▸ **Directions**:
Your answer must be the lines of the entries below, exactly as written, from the first line through the line containing "FeMesh_CoordGlobalToLocal el vtx;".

[Stored data entries]
****************************************

(** C4.  For a sample input that is a MeshCoordinate on the field's own
    mesh, getFunction returns the vertex closure.  Called on a vertex
    [node] whose incidence list is [els ++ [el]] (an IArray, shorter than
    2^32), the closure asks the store for the elements of [node], maps the
    vertex into the last element [el] of the list, and returns the
    derivatives interpolated in [el]: the elements before [el] have no
    part in the result, and a repeated call returns the same output. *)
Theorem Grad_vertex_uses_last_element hs us dbg hdr fevar sample w0 :
  on_identical_mesh fevar sample = true ->
  getFunction hs us dbg (GradFeVariableFn hdr fevar) sample w0
  = (Ret (Grad_lambda_MeshCoordinate dbg fevar), w0)
  /\ forall object node et it raw els el w,
       nodeElements (feMesh fevar) node = els ++ [el] ->
       Z.of_nat (List.length (els ++ [el])) < 2 ^ 32 ->
       let input := mkIO (MeshCoordinate object node) et it raw in
       let vtx := vertex (feMesh fevar) node in
       let xi := coordGlobalToLocal (feMesh fevar) el vtx in
       let out := Grad_output fevar (interpolateDerivativesToElLocalCoord fevar el xi) in
       Grad_lambda_MeshCoordinate dbg fevar input w
       = (Ret out,
          logged [FeVariable_InterpolateDerivativesToElLocalCoord el xi;
                  FeMesh_CoordGlobalToLocal el vtx;
                  Mesh_GetVertex node;
                  FeMesh_GetNodeElements node] w)
       /\ forall w', fst (Grad_lambda_MeshCoordinate dbg fevar input w') = Ret out.
Proof.
  intros Hmesh. split.
  - destruct (on_identical_mesh_class fevar sample Hmesh) as [Hfem [node Hcast]].
    simpl. unfold GradFeVariableFn_getFunction. rewrite Hfem, Hcast.
    now rewrite Z.eqb_refl.
  - intros object node et it raw els el w Hels Hlen. cbv zeta.
    assert (Hrun : forall w1,
               Grad_lambda_MeshCoordinate dbg fevar (mkIO (MeshCoordinate object node) et it raw) w1
               = (Ret (Grad_output fevar
                         (interpolateDerivativesToElLocalCoord fevar el
                            (coordGlobalToLocal (feMesh fevar) el (vertex (feMesh fevar) node)))),
                  logged [FeVariable_InterpolateDerivativesToElLocalCoord el
                            (coordGlobalToLocal (feMesh fevar) el (vertex (feMesh fevar) node));
                          FeMesh_CoordGlobalToLocal el (vertex (feMesh fevar) node);
                          Mesh_GetVertex node;
                          FeMesh_GetNodeElements node] w1)).
    { intros w1.
      cbv [Grad_lambda_MeshCoordinate debug_dynamic_cast dynamic_cast_MeshCoordinate
           bind ret call io_class snd].
      rewrite Hels, (last_index els el Hlen). reflexivity. }
    split; [apply Hrun|]. intros w'. now rewrite Hrun.
Qed.

Lemma Grad_vertex_uses_last_element_witness :
  Grad_lambda_MeshCoordinate None sample_field
    (mkIO (MeshCoordinate 100 4) T_double Vector (doubles_raw [4; 0])) fresh_world
  = (Ret (IO_double Tensor [1; 1]),
     logged [FeVariable_InterpolateDerivativesToElLocalCoord 1 (doubles_raw [4; 0]);
             FeMesh_CoordGlobalToLocal 1 (doubles_raw [4; 0]);
             Mesh_GetVertex 4;
             FeMesh_GetNodeElements 4] fresh_world).
Proof.
  exact (proj1 (proj2 (Grad_vertex_uses_last_element 0 0 None "" sample_field
                         (mkIO (MeshCoordinate 100 4) T_double Vector (doubles_raw [4; 0]))
                         fresh_world eq_refl)
                 100 4 T_double Vector (doubles_raw [4; 0]) [0] 1 fresh_world
                 eq_refl ltac:(vm_compute; reflexivity))).
Defined.

(** C5.  Let the sample input be a global coordinate: a double object
    that is neither a FEMCoordinate on the parent mesh nor a MeshCoordinate
    on the field's mesh (a plain [IO_double] is one).  If its size differs
    from the dimensionality of the field, getFunction itself throws
    std::runtime_error, with a message that states both sizes, and no call
    into the store (interpolation, point location) has been made. *)
Theorem Grad_global_dimension_checked hs us dbg hdr fevar sample w :
  on_parent_mesh fevar sample = false ->
  on_identical_mesh fevar sample = false ->
  io_elem sample = T_double ->
  size sample <> dim fevar ->
  getFunction hs us dbg (GradFeVariableFn hdr fevar) sample w
  = (Throw (Grad_dim_mismatch hdr (size sample) (dim fevar)), w)
  /\ (exists m, Grad_dim_mismatch hdr (size sample) (dim fevar) = runtime_error m)
  /\ states (size sample) (Grad_dim_mismatch hdr (size sample) (dim fevar))
  /\ states (dim fevar) (Grad_dim_mismatch hdr (size sample) (dim fevar))
  /\ calls (snd (getFunction hs us dbg (GradFeVariableFn hdr fevar) sample w)) = calls w.
Proof.
  intros Hfem Hmesh Hdouble Hsize.
  assert (Hrun : getFunction hs us dbg (GradFeVariableFn hdr fevar) sample w
                 = (Throw (Grad_dim_mismatch hdr (size sample) (dim fevar)), w)).
  { simpl. rewrite (Grad_getFunction_falls_through dbg hdr fevar sample Hfem Hmesh).
    unfold dynamic_cast_IO_double. rewrite Hdouble.
    apply Z.eqb_neq in Hsize. now rewrite Hsize. }
  rewrite Hrun. repeat split.
  - eexists. reflexivity.
  - unfold states. simpl. auto.
  - unfold states. simpl. auto 10.
Qed.

Lemma Grad_global_dimension_checked_witness :
  getFunction 0 0 None (GradFeVariableFn "" sample_field) (IO_double Vector [1; 2; 3]) fresh_world
  = (Throw (Grad_dim_mismatch "" 3 2), fresh_world).
Proof.
  exact (proj1 (Grad_global_dimension_checked 0 0 None "" sample_field
                  (IO_double Vector [1; 2; 3]) fresh_world
                  eq_refl eq_refl eq_refl ltac:(vm_compute; discriminate))).
Defined.

(** C6.  Let the sample input be a global coordinate of the field's
    dimensionality; getFunction returns the closure for global
    coordinates.  Called on a double object, the closure asks the store to
    locate the point and interpolate.  When the status is LOCAL or SHADOW
    it returns the interpolated derivatives; on every other status it
    throws std::range_error, whose message ends in the text that the
    location is probably outside the local domain. *)
Theorem Grad_global_point_location hs us dbg hdr fevar sample w0 :
  on_parent_mesh fevar sample = false ->
  on_identical_mesh fevar sample = false ->
  io_elem sample = T_double ->
  size sample = dim fevar ->
  getFunction hs us dbg (GradFeVariableFn hdr fevar) sample w0
  = (Ret (Grad_lambda_global dbg hdr fevar), w0)
  /\ forall input w retval data,
       io_elem input = T_double ->
       interpolateDerivativesAt fevar (dataRaw input) = (retval, data) ->
       let w1 := logged [FeVariable_InterpolateDerivativesAt (dataRaw input)] w in
       (retval = LOCAL \/ retval = SHADOW ->
        Grad_lambda_global dbg hdr fevar input w = (Ret (Grad_output fevar data), w1))
       /\ (retval <> LOCAL -> retval <> SHADOW ->
           Grad_lambda_global dbg hdr fevar input w = (Throw (Grad_out_of_domain hdr input), w1)
           /\ (exists m, Grad_out_of_domain hdr input = range_error m)
           /\ last (what (Grad_out_of_domain hdr input)) (Txt "")
              = Txt (") does not appear to be valid." ++ nl
                     ++ "Location is probably outside local domain.")).
Proof.
  intros Hfem Hmesh Hdouble Hsize. split.
  - simpl. rewrite (Grad_getFunction_falls_through dbg hdr fevar sample Hfem Hmesh).
    unfold dynamic_cast_IO_double. rewrite Hdouble.
    apply Z.eqb_eq in Hsize. now rewrite Hsize.
  - intros input w retval data Hin Hloc. cbv zeta.
    assert (Hrun : Grad_lambda_global dbg hdr fevar input w
                   = if negb (InterpolationResult_eqb retval LOCAL
                              || InterpolationResult_eqb retval SHADOW)
                     then (Throw (Grad_out_of_domain hdr input),
                           logged [FeVariable_InterpolateDerivativesAt (dataRaw input)] w)
                     else (Ret (Grad_output fevar data),
                           logged [FeVariable_InterpolateDerivativesAt (dataRaw input)] w)).
    { cbv [Grad_lambda_global debug_dynamic_cast dynamic_cast_IO_double bind ret call].
      rewrite Hin, Hloc.
      destruct (negb (InterpolationResult_eqb retval LOCAL
                      || InterpolationResult_eqb retval SHADOW)); reflexivity. }
    rewrite Hrun. split.
    + intros [-> | ->]; reflexivity.
    + intros Hl Hs. destruct retval as [| |code]; try congruence.
      cbn [InterpolationResult_eqb orb negb].
      split; [reflexivity|]. split; [eexists; reflexivity|].
      unfold Grad_out_of_domain, what.
      rewrite !app_comm_cons. apply last_last.
Qed.
(** * Protocol fee tracker: the filter-join-rank pipeline of [app.py]

    A shallow embedding of the data pipeline of the dashboard script
    [src/app.py] (the currency formatter, the sidebar selections, the four
    filtered tables, the KPI cards, the overview join and the top-10
    rankings), with the properties of the specification stated about it.

    The script is straight-line Python over pandas data frames.  A data frame
    is modelled by its column labels and its rows of cells; every pandas
    operation the script calls is a function on that model, and a Python
    exception is a value of the [result] type, threaded through the script in
    source order.  Calls that only draw ([st.markdown], [st.dataframe],
    [st.plotly_chart]) are the rendering layer and are not part of the
    model; what they are given (the card strings, the displayed tables) is.
    Of [px.bar] the model keeps the check of the column names it is given,
    which raises before anything is drawn. *)

From Stdlib Require Import ZArith List String Ascii Bool Lia.
From Stdlib Require Import Floats.SpecFloat DecimalString.
From Stdlib Require Import Sorting.Permutation Sorting.Sorted.
Import ListNotations.

Local Open Scope string_scope.
Local Open Scope list_scope.
Local Open Scope Z_scope.

(** ** Python exceptions *)

(** A [KeyError] carries its argument: the label that was looked up, or
    the message pandas builds for a list of labels. *)
Inductive exn : Type :=
| KeyError (key : string)
| TypeError
| OverflowError
| ValueError.

Inductive result (A : Type) : Type :=
| Ok (a : A)
| Raise (e : exn).

Arguments Ok {A} a.
Arguments Raise {A} e.

Definition bind {A B : Type} (r : result A) (k : A -> result B) : result B :=
  match r with
  | Ok a => k a
  | Raise e => Raise e
  end.

Notation "'let*' x ':=' r 'in' k" := (bind r (fun x => k))
  (at level 10, x pattern, r at level 100, k at level 200).

(** ** Python floats: IEEE 754 binary64 *)

Module PyFloat.

Definition prec : Z := 53.
Definition emax : Z := 1024.

Definition float : Type := spec_float.

(** [float(z)]: the nearest binary64, ties to even; an infinite result
    stands for the overflow the callers turn into [OverflowError]. *)
Definition of_Z (z : Z) : float := binary_normalize prec emax z 0 false.

Definition add : float -> float -> float := SFadd prec emax.
Definition div : float -> float -> float := SFdiv prec emax.

Definition is_nan (f : float) : bool :=
  match f with
  | S754_nan => true
  | _ => false
  end.

Definition is_inf (f : float) : bool :=
  match f with
  | S754_infinity _ => true
  | _ => false
  end.

(** [x >= y] and [x == y] of two floats (false when either is NaN). *)
Definition geb (x y : float) : bool := SFleb y x.
Definition eqb (x y : float) : bool := SFeqb x y.
Definition ltb (x y : float) : bool := SFltb x y.

(** An integer [z] as the unrounded pair (mantissa [|z|], exponent 0). *)
Definition raw_of_Z (z : Z) : float :=
  match z with
  | Z0 => S754_zero false
  | Zpos p => S754_finite false p 0
  | Zneg p => S754_finite true p 0
  end.

(** [a / b] of two Python ints with [b <> 0]: the exact quotient rounded
    once to the nearest binary64. *)
Definition int_truediv (a b : Z) : float := div (raw_of_Z a) (raw_of_Z b).

(** *** The [.2f] presentation type *)

(** [n / d] rounded to the nearest integer, ties to even ([0 <= n], [0 < d]). *)
Definition round_half_even (n d : Z) : Z :=
  let q := n / d in
  let r := n mod d in
  match 2 * r ?= d with
  | Lt => q
  | Gt => q + 1
  | Eq => if Z.even q then q else q + 1
  end.

(** The value [m * 2^e] in hundredths, correctly rounded. *)
Definition hundredths (m : positive) (e : Z) : Z :=
  match e with
  | Zneg p => round_half_even (Zpos m * 100) (2 ^ Zpos p)
  | _ => Zpos m * 100 * 2 ^ e
  end.

Definition digits (n : Z) : string := NilZero.string_of_uint (N.to_uint (Z.to_N n)).

Definition pad2 (n : Z) : string :=
  if n <? 10 then ("0" ++ digits n)%string else digits n.

Definition sign_str (s : bool) : string := if s then "-" else "".

Definition fixed2 (s : bool) (h : Z) : string :=
  (sign_str s ++ digits (h / 100) ++ "." ++ pad2 (h mod 100))%string.

(** [format(f, ".2f")]. *)
Definition format_2f (f : float) : string :=
  match f with
  | S754_nan => "nan"
  | S754_infinity s => (sign_str s ++ "inf")%string
  | S754_zero s => fixed2 s 0
  | S754_finite s m e => fixed2 s (hundredths m e)
  end.

End PyFloat.

(** ** [format_currency] *)

(** The values [format_currency] is called with: [None], a Python [int]
    (the literal [0] of the market-cap card), a float (a column sum, a
    cell) or a [str] (the sum of a column of strings). *)
Inductive amount : Type :=
| ANone
| AInt (z : Z)
| AFloat (f : PyFloat.float)
| AStr (s : string).

(** [amount is None] *)
Definition is_None (a : amount) : bool :=
  match a with
  | ANone => true
  | _ => false
  end.

(** [pd.isna(amount)] on a scalar *)
Definition pd_isna (a : amount) : bool :=
  match a with
  | ANone => true
  | AInt _ => false
  | AFloat f => PyFloat.is_nan f
  | AStr _ => false
  end.

(** [amount == k] for an int literal [k] that binary64 represents exactly *)
Definition eq_int (a : amount) (k : Z) : bool :=
  match a with
  | ANone => false
  | AInt z => z =? k
  | AFloat f => PyFloat.eqb f (PyFloat.of_Z k)
  | AStr _ => false
  end.

(** [amount >= k] for such a literal; [None >= k] and [str >= k] are a
    [TypeError]. *)
Definition ge_int (a : amount) (k : Z) : result bool :=
  match a with
  | ANone => Raise TypeError
  | AInt z => Ok (k <=? z)
  | AFloat f => Ok (PyFloat.geb f (PyFloat.of_Z k))
  | AStr _ => Raise TypeError
  end.

(** [amount / k] for [k <> 0]: int / int overflows with [OverflowError],
    float / int yields an infinity instead. *)
Definition truediv_int (a : amount) (k : Z) : result PyFloat.float :=
  match a with
  | ANone => Raise TypeError
  | AInt z =>
      let q := PyFloat.int_truediv z k in
      if PyFloat.is_inf q then Raise OverflowError else Ok q
  | AFloat f => Ok (PyFloat.div f (PyFloat.of_Z k))
  | AStr _ => Raise TypeError
  end.

(** [f"{amount:.2f}"]: an int is converted to float first; a [str] has
    no format code [f]. *)
Definition format_2f (a : amount) : result string :=
  match a with
  | ANone => Raise TypeError
  | AInt z =>
      let f := PyFloat.of_Z z in
      if PyFloat.is_inf f then Raise OverflowError else Ok (PyFloat.format_2f f)
  | AFloat f => Ok (PyFloat.format_2f f)
  | AStr _ => Raise ValueError
  end.

Definition format_currency (amount : amount) : result string :=
  if is_None amount || pd_isna amount || eq_int amount 0 then Ok "$0"
  else
    let* ge_b := ge_int amount 1000000000 in
    if ge_b then
      let* q := truediv_int amount 1000000000 in
      Ok ("$" ++ PyFloat.format_2f q ++ "B")%string
    else
      let* ge_m := ge_int amount 1000000 in
      if ge_m then
        let* q := truediv_int amount 1000000 in
        Ok ("$" ++ PyFloat.format_2f q ++ "M")%string
      else
        let* ge_k := ge_int amount 1000 in
        if ge_k then
          let* q := truediv_int amount 1000 in
          Ok ("$" ++ PyFloat.format_2f q ++ "K")%string
        else
          let* s := format_2f amount in
          Ok ("$" ++ s)%string.

(** ** A stable descending sort

    [above y x] says that [y] ranks strictly before [x].  An element is
    inserted after everything that ranks strictly before it and in front of
    its ties, so that ties keep the order they had. *)
Section StableSort.

Context {A : Type} (above : A -> A -> bool).

Fixpoint insert_desc (x : A) (l : list A) : list A :=
  match l with
  | [] => [x]
  | y :: l' => if above y x then y :: insert_desc x l' else x :: l
  end.

Fixpoint sort_desc (l : list A) : list A :=
  match l with
  | [] => []
  | x :: l' => insert_desc x (sort_desc l')
  end.

End StableSort.

(** ** Data frames *)

(** A cell of a data frame: a missing value [None], a string, or a float
    (NaN is the missing value of a float column).  The numeric columns of
    the four tables are float columns; a float cell holds a binary64 value
    in the canonical form of [SpecFloat] ([valid_binary]), the form
    [PyFloat.of_Z] and the arithmetic produce. *)
Inductive cell : Type :=
| CNone
| CStr (s : string)
| CFloat (f : PyFloat.float).

Definition NaN : cell := CFloat S754_nan.
(** *** Export *)

(** ["<stem>_ddct.xlsx"] next to the input *)
Definition default_output_path (excel_path : string) : string :=
  let '(base, stem) := OsPath.split excel_path in
  let '(root, _) := OsPath.splitext stem in
  OsPath.join (if Str.is_empty base then "." else base)
    (root ++ "_ddct.xlsx")%string.

(** [ExcelWriter.check_extension]: the extension of the path, its leading
    dot apart, has to occur in [".xlsx"], the one extension the xlsxwriter
    engine supports. *)
Definition check_extension (ext : string) : bool :=
  Str.occurs (Str.drop_dot ext) ".xlsx".

(** [pd.ExcelWriter(path, engine="xlsxwriter")]: a path whose extension is
    not accepted is refused with a [ValueError], before any file is made. *)
Definition ExcelWriter (path : string) : M unit :=
  let ext := snd (OsPath.splitext path) in
  raise_if (negb (check_extension ext)) (ExtensionError (Str.drop_dot ext)).

(** The [with pd.ExcelWriter(...)] block: the workbook is saved when the
    block is left, also when sorting the outliers by ["Well"] fails
    because the well column has another name. *)
Definition export (out : string) (well : list WellOut) (sample : list SampleOut)
    (outliers_df : option (list Row)) : M unit :=
  let two := [("well"%string, WellSheet well); ("sample"%string, SampleSheet sample)] in
  ExcelWriter out ;;;
  match outliers_df with
  | Some o =>
      if record_outliers cfg && nonempty o then
        if String.eqb (well_col cfg) "Well" then
          save out (two ++ [("outliers"%string, OutlierSheet (outliers_sheet o))])
        else save out two ;;; raise (KeyError "Well")
      else save out two
  | None => save out two
  end.
(** Processing one record opens no batch and visits that record, once. *)
Lemma update_coffee_embedding_visit env coffee has_openai dry_run tr :
  calm env ->
  exists (b : bool) evs,
    update_coffee_embedding env coffee has_openai dry_run tr = (Ret b, tr ++ evs)
    /\ Forall steady evs
    /\ visited evs = [id coffee].
Proof.
  intros (Hoa & Hrpc & _).
  unfold update_coffee_embedding.
  destruct (no_tags (flavor_tags coffee)) eqn:Htags.
  - run_record. visit_leaf.
  - destruct has_openai.
    + run_record. rewrite generate_openai_embedding_eq. cbv zeta.
      destruct (environ_OPENAI_API_KEY env) as [key|];
        [|unfold no_embedding; run_record; visit_leaf].
      destruct (embeddings_create env _) as [e|embedding] eqn:Hresp.
      * rewrite (Hoa _ _ Hresp). unfold no_embedding. run_record. visit_leaf.
      * destruct (List.length embedding =? VECTOR_DIMENSIONS)%nat eqn:Hdim.
        -- rewrite (full_vector_not_empty _ Hdim).
           destruct dry_run.
           ++ run_record. visit_leaf.
           ++ run_record. rewrite rpc_update_eq.
              destruct (rpc_update_coffee_flavor_vector env _) as [e|[ | | ]] eqn:Hw.
              ** rewrite (Hrpc _ _ Hw). run_record. visit_leaf.
              ** run_record. visit_leaf.
              ** run_record. visit_leaf.
              ** run_record. visit_leaf.
        -- unfold no_embedding. run_record. visit_leaf.
    + run_record.
      destruct (generate_fallback_embedding_returns (hash env) (tags_of coffee))
        as (first & rest & Hgen & _).
      rewrite Hgen. unfold no_embedding. run_record.
      destruct dry_run.
      * run_record. visit_leaf.
      * run_record. rewrite rpc_update_eq.
        destruct (rpc_update_coffee_flavor_vector env _) as [e|[ | | ]] eqn:Hw.
        -- rewrite (Hrpc _ _ Hw). run_record. visit_leaf.
        -- run_record. visit_leaf.
        -- run_record. visit_leaf.
        -- run_record. visit_leaf.
Qed.
(** Seconds past midnight, as [HH:MM:SS]. *)
Definition clock_text (t : nat) : string :=
  two_digits (t / 3600 mod 24) ++ ":" ++ two_digits (t / 60 mod 60) ++ ":"
  ++ two_digits (t mod 60).

(** A parsed JSON document; a number keeps its literal. *)
#[warnings="-register-all"]
Inductive Doc : Type :=
| DNull
| DBool (b : bool)
| DNum (literal : string)
| DStr (s : string)
| DArr (items : list Doc)
| DObj (members : list (string * Doc)).

Definition is_json_space (c : ascii) : bool :=
  match nat_of_ascii c with
  | 9%nat | 10%nat | 13%nat | 32%nat => true
  | _ => false
  end.

Fixpoint skip (s : string) : string :=
  match s with
  | String c r => if is_json_space c then skip r else s
  | EmptyString => s
  end.

Definition is_digit (c : ascii) : bool :=
  let n := nat_of_ascii c in (48 <=? n)%nat && (n <=? 57)%nat.

(** The longest run of digits at the front of [s], and what follows. *)
Fixpoint take_digits (s : string) : string * string :=
  match s with
  | String c r =>
      if is_digit c
      then let '(d, r') := take_digits r in (String c d, r')
      else (EmptyString, s)
  | EmptyString => (EmptyString, s)
  end.

(** A JSON number literal: sign, integer part without a leading zero,
    optional fraction, optional exponent. *)
Definition number (s : string) : option (string * string) :=
  let '(sign, s) :=
    match s with String "-" r => ("-", r) | _ => ("", s) end in
  let '(int, s) := take_digits s in
  match int with
  | EmptyString => None
  | String "0" (String _ _) => None
  | _ =>
      let frac :=
        match s with
        | String "." r =>
            let '(d, r') := take_digits r in
            match d with
            | EmptyString => None
            | _ => Some ("." ++ d, r')
            end
        | _ => Some ("", s)
        end in
      match frac with
      | None => None
      | Some (frac, s) =>
          let exponent (e : string) (r : string) :=
            let '(esign, r) :=
              match r with
              | String "+" r' => ("+", r')
              | String "-" r' => ("-", r')
              | _ => ("", r)
              end in
            let '(d, r') := take_digits r in
            match d with
            | EmptyString => None
            | _ => Some (sign ++ int ++ frac ++ e ++ esign ++ d, r')
            end in
          match s with
          | String "e" r => exponent "e" r
          | String "E" r => exponent "E" r
          | _ => Some (sign ++ int ++ frac, s)
          end
      end
  end.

****************************************

▸ **Task solution**:
(** C4.  For a sample input that is a MeshCoordinate on the field's own
    mesh, getFunction returns the vertex closure.  Called on a vertex
    [node] whose incidence list is [els ++ [el]] (an IArray, shorter than
    2^32), the closure asks the store for the elements of [node], maps the
    vertex into the last element [el] of the list, and returns the
    derivatives interpolated in [el]: the elements before [el] have no
    part in the result, and a repeated call returns the same output. *)
Theorem Grad_vertex_uses_last_element hs us dbg hdr fevar sample w0 :
  on_identical_mesh fevar sample = true ->
  getFunction hs us dbg (GradFeVariableFn hdr fevar) sample w0
  = (Ret (Grad_lambda_MeshCoordinate dbg fevar), w0)
  /\ forall object node et it raw els el w,
       nodeElements (feMesh fevar) node = els ++ [el] ->
       Z.of_nat (List.length (els ++ [el])) < 2 ^ 32 ->
       let input := mkIO (MeshCoordinate object node) et it raw in
       let vtx := vertex (feMesh fevar) node in
       let xi := coordGlobalToLocal (feMesh fevar) el vtx in
       let out := Grad_output fevar (interpolateDerivativesToElLocalCoord fevar el xi) in
       Grad_lambda_MeshCoordinate dbg fevar input w
       = (Ret out,
          logged [FeVariable_InterpolateDerivativesToElLocalCoord el xi;
                  FeMesh_CoordGlobalToLocal el vtx;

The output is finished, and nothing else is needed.